I realize I don’t have anything to mop up what’s likely to be more blood than I expected. I take off my shirt and press it to the skin, ignoring the sting. I have a bottle of hydrogen peroxide to sterilize with, but I don’t. Maybe I’ll have the balls to use it at the end, but right now my leg is hurting enough.



Sliding a razor blade out of a box of them, I look guiltily out the window of the car. Families are walking through the lot, children pushed in the baskets of carts, men carrying trays of coffees.
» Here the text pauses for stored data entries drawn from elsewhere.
(** ** The unit of a price *)

(** A character that a literal of the unit accepts under IGNORECASE is
    that literal once in upper case, and is no blank. *)
Lemma ilit_upper (c x : ascii) :
  In c (str "/LBCSEA") ->
  chr_eqb (lower_chr x) (lower_chr c) = true ->
  upper_chr x = c /\ isspace x = false.
Proof.
  intros Hc H. vm_compute in Hc.
  destruct Hc as [<- | [<- | [<- | [<- | [<- | [<- | [<- | []]]]]]]];
    destruct x as [[] [] [] [] [] [] [] []]; try discriminate H; split; reflexivity.
Qed.

Lemma parse_ilits3 (a b c : ascii) (w : pystr) (caps : list (nat * pystr)) :
  In a (str "/LBCSEA") -> In b (str "/LBCSEA") -> In c (str "/LBCSEA") ->
  parse (Cat (ilit a) (Cat (ilit b) (ilit c))) w caps ->
  upper (strip w) = [a; b; c] /\ truthy w = true.
Proof.
  intros Ha Hb Hc H.
  apply parse_cat in H as (u & v & c1 & c2 & -> & _ & Hu & Hv).
  apply parse_cat in Hv as (v1 & v2 & c3 & c4 & -> & _ & Hv1 & Hv2).
  apply parse_cls in Hu as (x & -> & _ & Px).
  apply parse_cls in Hv1 as (y & -> & _ & Py).
  apply parse_cls in Hv2 as (z & -> & _ & Pz).
  destruct (@ilit_upper a x Ha Px) as [Ux Sx].
  destruct (@ilit_upper b y Hb Py) as [Uy Sy].
  destruct (@ilit_upper c z Hc Pz) as [Uz Sz].
  cbn [app]. split; [|reflexivity].
  unfold strip, strip_by. cbn [lstrip_by]. rewrite Sx.
  rewrite !rstrip_by_keep by assumption. cbn [rstrip_by upper map].
  now rewrite Ux, Uy, Uz.
Qed.

(** The unit that clean_cost of gemini_parser appends is one of the three
    of the pattern, in upper case, or none. *)
Lemma clean_cost_unit (cost_str : pystr) (price_value : cents) (unit_part : pystr) :
  gemini_parser.clean_cost_value cost_str = Some (Amount price_value unit_part) ->
  In (upper unit_part) [[]; str "/LB"; str "/CS"; str "/EA"].
Proof.
  unfold gemini_parser.clean_cost_value.
  destruct (mem _ _); [discriminate|].
  destruct (mem _ _); [discriminate|].
  destruct (re_search re_price_unit _) as [m|] eqn:S; [|discriminate].
  destruct (float_of _); [|discriminate].
  destruct (negb _); [discriminate|].
  intros [= _ <-]. clear - S.
  apply re_search_parse in S. unfold group.
  revert S. generalize (mo_text m) (mo_caps m). intros w c H.
  unfold re_price_unit in H. cbn [seq] in H.
  apply parse_cat in H as (u1 & v1 & c1 & c2 & _ & -> & H1 & H).
  apply parse_grp in H1 as (c1' & -> & H1).
  apply parse_nogroups in H1 as ->; [|reflexivity].
  apply parse_cat in H as (u2 & v2 & c3 & c4 & _ & -> & H2 & H).
  apply parse_nogroups in H2 as ->; [|reflexivity].
  unfold opt in H. apply parse_alt in H as [H | H].
  - apply parse_grp in H as (c5 & -> & H). cbn [app lookup Nat.eqb].
    assert (U : (upper (strip v2) = str "/LB" \/ upper (strip v2) = str "/CS" \/
                 upper (strip v2) = str "/EA") /\ truthy v2 = true).
    { apply parse_alt in H as [H | H]; [|apply parse_alt in H as [H | H]];
        (apply parse_ilits3 in H as [E T]; [|vm_compute; tauto ..]);
        (split; [|exact T]); rewrite E;
        [left | right; left | right; right]; reflexivity. }
    destruct U as [U ->]. destruct U as [-> | [-> | ->]]; vm_compute; tauto.
  - apply parse_eps in H as [_ ->]. cbn [app lookup Nat.eqb]. vm_compute. tauto.
Qed.

(** ** The ranges *)




(** The base parser, for its part, accepts the amount 0.00, which is
    below 0.01, and rejects what is above 1000.00. *)
Example base_clean_cost_accepts_zero :
  BaseParser.clean_cost (str "$0.00") = Some (str "$0.00") /\
  ~ in_spec_range 0%N /\
  BaseParser.clean_cost (str "$1000.01") = None.
Proof.
  split; [vm_compute; reflexivity|].
  split; [unfold in_spec_range; lia | vm_compute; reflexivity].
Qed.

(** The range of Kruse & Sons is the one of the specification. *)
Example kruse_clean_cost_range :
  map KruseSonsParser.clean_cost
      [str "0.00"; str "0.01"; str "9999.99"; str "10000.00"; str "2.15"]
  = [None; Some (str "$0.01/LB"); Some (str "$9999.99/LB"); None;
     Some (str "$2.15/LB")].
Proof. vm_compute. reflexivity. Qed.

(* ================================================================== *)
(** * Table rows with an unreadable product id *)
(* ================================================================== *)

Lemma kruse_clean_cost_has_digit (raw_price cost : pystr) :
  KruseSonsParser.clean_cost raw_price = Some cost ->
  truthy raw_price = true /\ existsb isdigit raw_price = true /\ truthy cost = true.
Proof.
  unfold KruseSonsParser.clean_cost. intros H.
  destruct (truthy raw_price); [|discriminate]. cbn [negb] in H.
  split; [reflexivity|].
  destruct (existsb isdigit raw_price) eqn:D.
  - split; [reflexivity|].
    destruct (match re_search KruseSonsParser.re_decimal _ with Some m => _ | None => _ end);
      [|discriminate].
    destruct (float_of _); [|discriminate].
    destruct (negb _); [discriminate|]. now injection H as <-.
  - apply cleaned_digit_free in D. unfold re_search in H.
    rewrite (search_from_needs isdigit KruseSonsParser.re_decimal _ None 0) in H
      by (exact D || reflexivity).
    rewrite (search_from_needs isdigit KruseSonsParser.re_whole _ None 0) in H
      by (exact D || reflexivity).
    discriminate.
Qed.




(** What an id cell has to be for Kruse & Sons: one to three digits,
    then a word boundary. *)
Example kruse_id_cells :
  map kruse_id_invalid [str "07"; str "123"; str "1234"; str "12A"; str "ABC"; str "12-3"]
  = [false; false; true; true; true; false].
Proof. vm_compute. reflexivity. Qed.

(* ================================================================== *)
(** * process_pdf when every strategy fails *)
(* ================================================================== *)

(** C5, as the code has it: when every strategy of the vendor's list
    fails, process_pdf raises if the image-based table extraction of the
    vendor's block raises, or else if the final OCR extraction raises;
    when these fail by returning no record, process_pdf returns the empty
    list. *)
Theorem process_pdf_when_all_strategies_fail
    (ex : Extractors) (filepath vendor : pystr) :
  all_strategies_fail ex filepath vendor ->
  match image_block vendor, extract_image_tables_structured ex filepath vendor,
        extract_image_tables ex filepath vendor with
  | Some label, Raise e, _ =>
      process_pdf ex filepath vendor
      = Raise (Exception (str "Failed to extract data from " ++ label
                          ++ str " PDF: " ++ exn_msg e))
  | _, _, Raise e =>
      process_pdf ex filepath vendor
      = Raise (Exception (str "Failed to extract data from PDF: " ++ exn_msg e))
  | _, _, Ok _ => process_pdf ex filepath vendor = Ok []
  end.
Proof.
  unfold all_strategies_fail, strategy_list. intros H.
  apply Forall_app in H as [Hg H]. apply Forall_app in H as [Hi H].
  inversion H as [|t l Ht H' E]; subst; clear H.
  inversion H' as [|o l Ho _ E]; subst; clear H'.
  unfold process_pdf, image_stage, text_stage, ocr_stage.
  destruct (mem vendor gemini_vendors && HAS_GEMINI ex);
    [inversion Hg as [|g l Hg' _ E]; subst; clear Hg;
     destruct (parse_pdf_with_gemini ex filepath vendor) as [gd | ge];
     [simpl in Hg'; subst; cbn [has_records] |] |];
    (destruct (image_block vendor) as [label|];
     [inversion Hi as [|i l Hi' _ E]; subst; clear Hi;
      destruct (extract_image_tables_structured ex filepath vendor) as [idata | ie];
      [simpl in Hi'; subst; cbn [has_records] | reflexivity]
     | destruct (extract_image_tables_structured ex filepath vendor) as [idata | ie]]);
    destruct (extract_text_tables ex filepath vendor) as [td | te];
    destruct (extract_image_tables ex filepath vendor) as [od | oe];
    simpl in Ht, Ho; subst; reflexivity.
Qed.

Lemma process_pdf_when_all_strategies_fail_witness :
  process_pdf nothing_found (str "pricelist.pdf") (str "rw_zant") = Ok [].
Proof.
  apply (@process_pdf_when_all_strategies_fail nothing_found
           (str "pricelist.pdf") (str "rw_zant")).
  repeat constructor.
Defined.

(** C5, as stated, fails: every strategy returns zero records and
    process_pdf returns the empty list instead of raising. *)
Lemma process_pdf_returns_empty_list :
  ~ (forall (ex : Extractors) (filepath vendor : pystr),
       all_strategies_fail ex filepath vendor ->
       exists e, process_pdf ex filepath vendor = Raise e).
Proof.
  intros H.
  destruct (H nothing_found (str "pricelist.pdf") (str "rw_zant")) as [e E].
  - repeat constructor.
  - vm_compute in E. discriminate.
Qed.

(** The same for a vendor that goes through every stage, and the case
    where the last stage raises. *)
Example process_pdf_stages :
  process_pdf nothing_found (str "pricelist.pdf") (str "kruse_sons") = Ok [] /\
  process_pdf
    {| HAS_GEMINI := false;
       parse_pdf_with_gemini := fun _ _ => Ok [];
       extract_image_tables_structured := fun _ _ => Ok [];
       extract_text_tables := fun _ _ => Raise (Exception (str "no text layer"));
       extract_image_tables := fun _ _ => Raise (Exception (str "tesseract missing")) |}
    (str "pricelist.pdf") (str "rw_zant")
  = Raise (Exception (str "Failed to extract data from PDF: tesseract missing")).
Proof. split; vm_compute; reflexivity. Qed.

Lemma steps_length (r : regex) (st st' : mstate) :
  steps r st st' -> length (m_rest st') <= length (m_rest st).
Proof.
  induction 1; simpl in *; try lia.
  rewrite H. simpl. lia.
Qed.
(** With [data_disk_per_cvg] given as 0 and at least [g + 1] devices, the
    derived value is [floor((n - g - 1) / g)]. *)
Lemma effective_d_derived g dl :
  0 < g -> g + 1 <= len dl ->
  effective_d g dl 0 = Ok ((len dl - g - 1) / g).
Proof.
  intros Hg Hn. unfold effective_d, int_truediv. cbn [Z.eqb].
  destruct (Z.eqb_spec g 0); [lia |].
  rewrite len_slice_from by lia.
  rewrite Z.quot_div_nonneg by lia. do 2 f_equal. lia.
Qed.

Lemma split_while_ok f d new_len fuel count count_end acc :
  0 <= count -> count <= Z.of_nat fuel ->
  exists dd, split_while f d new_len fuel count count_end acc = Ok dd
             /\ exists extra, dd = (acc ++ extra)%list.
Proof.
  revert count count_end acc.
  induction fuel as [|fuel IH]; intros count count_end acc H0 Hf; cbn [split_while].
  - destruct (Z.eqb_spec count 0); [| lia].
    exists acc. split; [reflexivity |]. exists []. by rewrite app_nil_r.
  - destruct (Z.eqb_spec count 0).
    + exists acc. split; [reflexivity |]. exists []. by rewrite app_nil_r.
    + destruct (count_end + d >? new_len).
      * exists acc. split; [reflexivity |]. exists []. by rewrite app_nil_r.
      * destruct (IH (count - 1) (count_end + d)
                     (acc ++ [slice f count_end (count_end + d)])%list)
          as (dd & Hdd & extra & Hex); [lia | lia |].
        exists dd. split; [exact Hdd |].
        eexists. rewrite Hex, <- app_assoc. reflexivity.
Qed.
End PartitionFacts.

Section ExactDivision.
Import Partition.

Lemma node_step_exact (g : Z) (skip : bool) (valid N : Z) (host : string)
    (dl : list string) (v : vars) (d : Z) :
  0 < g -> 0 < d ->
  effective_d g dl (data_disk_per_cvg v) = Ok d ->
  d * g = len dl - g - 1 ->
  nks_check skip valid d g N = false ->
  exists sys,
    index dl 0 = Ok sys /\
    node_step g skip valid N host dl v =
      Ok (Continue
            {| data_disk_per_cvg := d;
               data_devices :=
                 map (fun i => take (Z.to_nat d) (drop (i * Z.to_nat d) (drop (Z.to_nat (g + 1)) dl)))
                     (seq 0 (Z.to_nat g));
               metadata_devices := take (Z.to_nat g) (drop 1 dl);
               sys_disk_pernode := dict_update (sys_disk_pernode v) [(host, sys)] |}).
Proof.
  intros Hg Hd Heff Hdg Hchk.
  assert (Hn : g + 1 <= len dl) by nia.
  destruct dl as [|sys dl'] eqn:Hdl; [unfold len in Hn; cbn in Hn; lia |].
  rewrite <- Hdl in *. exists sys. split; [subst dl; reflexivity |].
  unfold node_step. rewrite Heff. cbn [rbind]. rewrite Hchk.
  destruct (Z.ltb_spec (len dl - g - 1) (d * g)); [lia |].
  destruct (Z.ltb_spec (d * g) (len dl - g - 1)); [lia |].
  rewrite slice_from_drop by lia.
  assert (Hlen : len (drop (Z.to_nat (g + 1)) dl) = g * d).
  { unfold len in *. rewrite length_drop. lia. }
  rewrite Hlen, range0_multiple by lia. cbn [rbind].
  rewrite exact_chunks by lia.
  replace (index dl 0) with (Ok sys) by (subst dl; reflexivity). cbn [rbind].
  do 3 f_equal.
  rewrite slice_take_drop by lia. f_equal. lia.
Qed.
End ExactDivision.

Section ExactDivisionClaim.
Import Partition.
(* ===== verification/Prelude.v ===== *)
(** * Verification of the Rubrica backend

    Rubrica is a document signature service: a core service with tenants,
    billing, documents and the signature workflow (src/apps/core_api), an
    authentication service (src/apps/auth_api), a notification service, an event
    outbox and a shared kernel (src/packages/shared_kernel).  This development
    models the services' own logic, function by function, and proves what makes
    it correct.  The shape of a definition follows its Python function: the
    guards in their order, the errors as values of the sum [result] with the
    messages and codes of the source, the state changes as the monad [M] of
    state and errors.

    ** How the code is modelled

    - Errors and state: [M S A] is [S → result A * S]; an exception keeps the
      state reached, as Python does, and the session decides what is undone.
    - The database session (SQLAlchemy) is Orm.v: a table has the stored rows
      and the rows the session sees; queries read the stored rows that match and
      give the objects of the session for them (autoflush is off in the source's
      sessionmaker); [flush] checks the constraints of the schema, and
      [transaction] commits or rolls back as [SessionLocal.begin()] does.
      CoreDb.v has one table per entity and the state of a process: the database,
      the clock, the random draws, the mail sent, the object store and the
      authenticated context.  Its commit also runs the triggers of migration 0024:
      stored versions, signatures and audit events are append only.  A text that
      PostgreSQL refuses (with U+0000, or longer than its column: [DataError]) is
      represented where an account is registered, invited or looked up by its
      address; elsewhere such texts are taken to be refused before.  Locks ([with_for_update]) are not represented:
      operations run one after the other.  Columns [created_at] are kept where
      the code reads them, [updated_at] is left out.
    - Redis is Redis.v: a keyspace whose entries expire, the commands the code
      sends, each one atomic at the time of the call, and the rotation script as
      one step.  AuthDb.v has the tables of auth_api and the state of its
      process: the database, Redis, the clock, the random draws, the mail and
      the tenants asked for.  A rollback gives the tables back and nothing else.
    - Randomness and hashes ([uuid4], [token_urlsafe], SHA-256, HMAC, Fernet,
      bcrypt, TOTP), the clock, the libraries and the services called over HTTP
      are fields of classes: [Env], [WorkflowEnv], [CoreWebEnv] and [SerproIdEnv]
      of core_api, [AuthEnv] and [WebEnv] of auth_api, [EventingEnv], [NotifyEnv]
      with [NotifySettings], and [HttpEnv], [BillingProvider], [StripeClient],
      [PdfLibrary], [MailAssets], [MediaStorage], [S3Client], [PythonParser] and
      [MakeTool].  The laws a
      theorem relies on are classes of their own ([AuthLaws]: draws do not
      repeat, the digest does not collide; [BillingProviderLaws],
      [StripeClientLaws], [DocumentStorageLaws], [S3ClientLaws], [ParserLaws]), with
      instances for the fake provider, the Stripe provider, the two stores and a
      reader of the generated migrations.  The
      [*Example] files and modules give concrete functions and states, on which
      every theorem with hypotheses is instantiated.
    - Texts are strings of bytes, and the text functions know the ASCII ones;
      the e-mails are UTF-8 and are cut by code points.  Instants are microseconds since the
      epoch in Z; identifiers are N with the textual form of a UUID; JSON values
      keep the order of their members, and so do dictionaries (the end
      of Json).

    ** The files

    Shared:
    - Prelude, PyText, Base64, Json: errors and monad, record update,
      automation ([run_step], [preserve], the databases [preserve] and [orders]);
      the text functions of Python the services use, UUIDs; the encodings; JSON
      values, canonical JSON; dictionaries.
    - Http, Errors: requests, addresses, the origin check and service tokens
      (shared_kernel/security); the error documents (shared_kernel/errors).
    - DateTime, Localization, Identity: shared_kernel/time/datetime_service.py,
      shared_kernel/localization.py, tenant_identity.py and
      user_identifier_service.py (CNPJ, CPF).
    - EmailTemplates, EmailFacts: shared_kernel/email_templates.py.
    - Orm: the session.
    - CrudService: persistence/crud_service.py with http/crud/route_factory.py,
      over rows of any shape and the relations between their tables.
    - DomainGenerator, DomainGeneratorFacts: the generator of domains of core_api
      (bootstrap/relational_domain.py, domain_generator.py, the endpoint of
      home.py): the texts of the files it writes, and the migrations read back.

    core_api:
    - CoreDb: the tables with their constraints, the state, a small
      database.
    - Tenant, TenantFacts: tenant/tenant_service.py and its properties.
    - BillingPolicy, Billing, BillingFacts, AllowanceFacts, SubscriptionFacts,
      StripeProvider: billing/billing_service.py; the pure policy first, then the
      operations with their transactions; the webhook, the allowances and the
      convergence of subscription events; the providers.
    - Storage, PdfValidation: document/storage.py, document/pdf_validation.py.
    - R2Operations, R2OperationsFacts: the commands over the stored objects
      (infrastructure/backup_export.py and toolbox/operations).
    - WorkflowSchema, DbWorkflow: the enumerations and payloads, and all of
      signature_request/database_workflow_service.py with its clients.
    - WorkflowMachine: the abstract specification of the workflow, a state
      machine on documents, requests, signers and signatures, with its
      invariant and its histories.  DbWorkflowFacts: every operation takes one
      step of it.  DbWorkflowCalls: the operations as one datatype, failures,
      the object store.  WorkflowExample: a complete run.  WorkflowTheorems,
      WorkflowProgress and DocumentIntegrity: the properties.
    - MemoryWorkflow, MemoryFacts, MemoryCalls: workflow_service.py, the same
      workflow over dictionaries, against the counter machine of WorkflowProgress.
    - SerproId, SerproIdExample, SerproIdFacts: serproid_service.py and its router.
    - CoreWeb, CoreWebFacts: the routers of documents, requests, tenants, billing
      and contact with their dependencies; the body of an upload is a list of
      chunks, each of which may be an error of the stream.  CoreAccess: the table
      of the protected endpoints, those of SerproId included - what each requires,
      and what it then does with the context -, composed with auth_api.

    auth_api:
    - Redis, AuthDb: the store and the state of the process, with
      access_control_service.py.  Mfa, Sessions: mfa_service.py and
      session_service.py.
      Accounts: user_identifier_service.py and account_service.py.  Users:
      user_router.py with mfa_router.py.  AccountSchema: the payloads of
      account_schema.py and user_schema.py with their validators.  AuthWeb: the
      routers of sessions and accounts, and the endpoints of Users behind the
      dependency on the session ([user_endpoint], [mfa_endpoint]).
    - SessionFacts: the families of keys, the invariant of the session store and
      the relation [evolves] of what a call can do to the sessions.
      SessionSteps, AuthSteps: every operation keeps both.  AuthCalls: the calls
      as one datatype and the histories of the service, with waiting and with
      refreshes whose rotation runs after other calls.  AccountFacts, TokenFacts:
      the rows of the account links.  CounterFacts: which calls touch a counter.
      AuthExample: a concrete service.  SessionTheorems, CounterTheorems,
      AccountTheorems, SecondFactor, ContextFacts, WebTheorems: the properties.

    eventing_api:
    - Eventing, EventingFacts: the outbox, its projections and its endpoints.

    notification_api:
    - Notify: the process, its HTTP requests and its settings.
    - Resend: the e-mail endpoint (domains/resend).
    - Deliveries, Messaging: the providers and the deliveries
      (infrastructure/providers.py, domains/slack, domains/twilio), the requests
      for them and the catalogue.
    - MetaOnboarding, MetaOnboardingFacts, MetaWebhook, MetaWebhookFacts:
      domains/meta/whatsapp: the connections of numbers, the messages received.
      The broker confirms an event, stores it without its confirmation arriving, or
      does not store it ([broker_answer]).
    - NotifyExample: a concrete service.
    main.py mounts the e-mail endpoint only; the other endpoints are modelled as
    they would run if they were mounted.

    ** What is proved

    - The workflow: refinement of the state machine by every operation; its
      invariant in every reachable state (frozen documents match, completion
      means that all have signed, signatures and signers agree); histories
      (requests and signers move forward only, signatures are append-only);
      counting (an open request has as many signatures more as it has pending
      signers less, and is completed with the last of them); failed calls leave
      the database; stored documents are never lost, what the database records
      about them stays true, and a recorded version reads back to any caller who
      may read it.  The in-memory variant refines the same
      counter machine.
    - The objects: moving them below the prefixes of the tenants loses none and
      changes no row, however the command ends - the triggers refuse the commit of
      a move, so it ends well only where nothing is left to move; a finished backup
      has the object of every version and of every signed document with a digest;
      the copy to R2 is complete when it succeeds, and then cannot be repeated.
    - Certificate signatures: each goes back to an authorization of its own; a
      refused one records nothing.
    - Billing: events settle once, redelivery changes nothing, failures are
      atomic, the subscription events of an account, with distinct times of
      creation, converge whatever their order, allowances are exact and what is
      over them is refused, prices and tenants round trip; what a cancellation in
      the portal of Stripe becomes, however the portal answers.
    - Tenants: only administrators act, the seats of the plan bound the team,
      administrators never vanish, a CNPJ belongs to one tenant.
    - Access: a call of core_api that is answered has a live session of auth_api
      behind it and is done for its subject, and a token that was logged out is
      refused; requests
      authenticated by cookies come from the site; uploads are the bytes sent, up
      to the limit; file names survive the header.
    - Sessions: a login opens a session that works; a change of credentials, a
      logout everywhere and the replay of a rotated refresh token (while its
      record lives) end sessions for good, over every further history; of
      concurrent refreshes with one token a single one wins.
    - Counters: ten refused logins in a row lock an address for the rest of the
      window; a
      ticket of the second factor takes five guesses and opens one session.
    - Accounts: a link works once, a user has one open link for a purpose, an
      accepted code of the second factor is spent - and a code of the
      authenticator is nevertheless accepted again in the next step; a
      registration that passes the validators is answered, records a document
      with valid check digits, and does not reveal whether an address has an
      account.
    - Events and messages: an event is registered once per key, the projections
      count what is stored; the rendered e-mail is what the provider receives; a
      delivery is made once per key; a WhatsApp message received is announced, and
      again only where the broker's confirmation was lost; a WhatsApp number has
      one holder.
    - Generic CRUD: in every state its calls reach, keys are unique, no row is lost, and a relation
      names rows that exist.
    - Generated domains: from the 24 migrations of the repository on, the migrations
      of the project stay one line of revisions, whose foreign keys refer to tables
      that exist; a downgrade undoes its upgrade; no file is overwritten.
    - E-mails: the markup of a message is the template's, whatever its texts say.
    - Uploads: the scan for active content is exact on cyclic object graphs, an
      accepted upload is what the service promises; the store keeps documents.
    - Identity, time and localisation: check digits, agreement of the two
      services, bounds of days and hours, idempotence.

    ** Fuel

    Only the scan of a PDF has fuel, and it is the code's own bound of 100,000
    inspected values; everything else is structural recursion.

    ** Not modelled

    Reading of the settings from the environment, the assembly of the
    applications, the home pages, CORS and logging; the drawing of the signed PDF
    and the time stamping protocol (parameters); media files
    (shared_kernel.media is imported but is not in the repository); the
    migrations of the schema that are in the repository (alembic), except for the
    triggers of 0024; the seeds, the benchmarks and the other development tools of
    toolbox. *)

From stdpp Require Export prelude strings gmap list sorting pretty.
From Stdlib Require Export ZArith NArith.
Don’t look, I tell them silently, and slide the sharp edge over my leg.



It goes in so easily and with so little pain that it frightens me. I feel only a sharp sting and a cold strangeness move through my limbs. It even seems to trick my skin, because for a moment there’s only a line on my leg where the flesh parts. Then blood blooms along the cut, first in spots, then welling up in a long strip of red.